Many eukaryotic microorganisms have organelles called flagella (eg, T. vaginalis) or cilia (eg, Paramecium) that move with a wavelike motion to propel the cell through water. Eukaryotic flagella emanate from the polar region of the cell, and cilia, which are shorter than flagella, surround the cell (Figure 2).

Fig2. A paramecium moves with the aid of cilia on the cell surface. (© Manfred Kage.)

Both the flagella and the cilia of eukaryotic cells have the same basic structure and biochemical composition. Both consist of a series of microtubules, hollow protein cylinders composed of a protein called tubulin surrounded by a membrane. The arrangement of the microtubules is commonly referred to as the “9 + 2 arrangement” because it consists of nine doublets of microtubules surrounding two single central microtubules (Figure 3).
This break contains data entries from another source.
(* ===== verification/SysProc.v ===== *)
(** * kernel/sysproc.c and kernel/sysother.c: system calls on processes and time

    The handlers fetch their arguments from the trap frame and call the
    operations of the processes, threads, signals and futexes.  Local
    structures that are copied from or to user memory lie at [kbuf]. *)
From S2P Require Import Prelude Mem CString KTypes Kalloc Vm ListHead KState Queue Sched Signal Thread ThreadInv SchedSpec ProcBase Pipe File Mmap Futex Proc SigHandle Fd FdSpec FdFiles.
Definition EINVAL : Z := 22.
Definition EFAULT : Z := 14.
Definition INT_MAX : Z := 2147483647.
Definition NPROCID : Z := 65536.
Definition NPROC_GROUP : Z := 64.
Definition BRKTOP : Z := KSTACK (NTHREADS + 1).
Definition RLIM_NLIMITS : Z := 16.
Definition FREQUENCY : Z := 12500000.
Definition CLK_FREQ : Z := FREQUENCY.

(** The macro computes with the type of [d], a 32-bit unsigned int. *)
Definition TICKS2TIMESPEC (d : Z) : timespec :=
  (d / TICKS_PER_SECOND, u32 (d mod TICKS_PER_SECOND * 1000000000) / TICKS_PER_SECOND).
Definition TIME2SEC (time : Z) : Z := time / FREQUENCY.
Definition TIME2NS (time : Z) : Z := u64 (time * 1000 * 1000 * 1000) / FREQUENCY.
Definition TIME2TIMESPEC (time : Z) : timespec := (TIME2SEC time, TIME2NS time mod (1000 * 1000 * 1000)).

(** x = 7^5 x mod 2^31 - 1 in 31 bits, from FreeBSD: the number and the new
    value of the state. *)
Definition do_rand_kernel (ctx : Z) : Z * Z :=
  let x := ctx mod 0x7ffffffe + 1 in
  let hi := x / 127773 in
  let lo := x mod 127773 in
  let x := 16807 * lo - 2836 * hi in
  let x := if x <? 0 then x + 0x7fffffff else x in
  let x := x - 1 in
  (i32 x, u64 x).

Definition randkernel : E kstate Z :=
  ctx ← gets rand_next;
  modify (set_rand_next (do_rand_kernel ctx).2);;
  mret (do_rand_kernel ctx).1.

Section Calls.
Context (kend trampoline user_rt_sigreturn forkret kbuf ch uval : Z).
Context (swtch : nat -> E kstate unit).
Context (ext4 : option fs_ops).
Context (dev_write : Z -> option (bool -> Z -> Z -> E kstate Z)).
Context (wfuel : nat).
(** r_time(); the address of g_uts and its size. *)
Context (rtime g_uts uts_size : Z).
Each doublet is connected to another by the protein dynein. The dynein arms attached to the microtubule function as the molecular motors.

Fig3. Cilia and flagella structure. A: An electron micrograph of a cilium cross section. Note the two central microtubles surrounded by nine microtubule doublets (160,000×). (Reproduced with permission. © Kallista Images/Visuals Unlimited, Inc.) B: A diagram of cilia and flagella structure. (Reproduced with permission from Willey JM, Sherwood LM, Woolverton CJ: Prescott, Harley, and Klein’s Microbiology, 7th ed. McGraw-Hill; 2008. © McGraw-Hill Education.)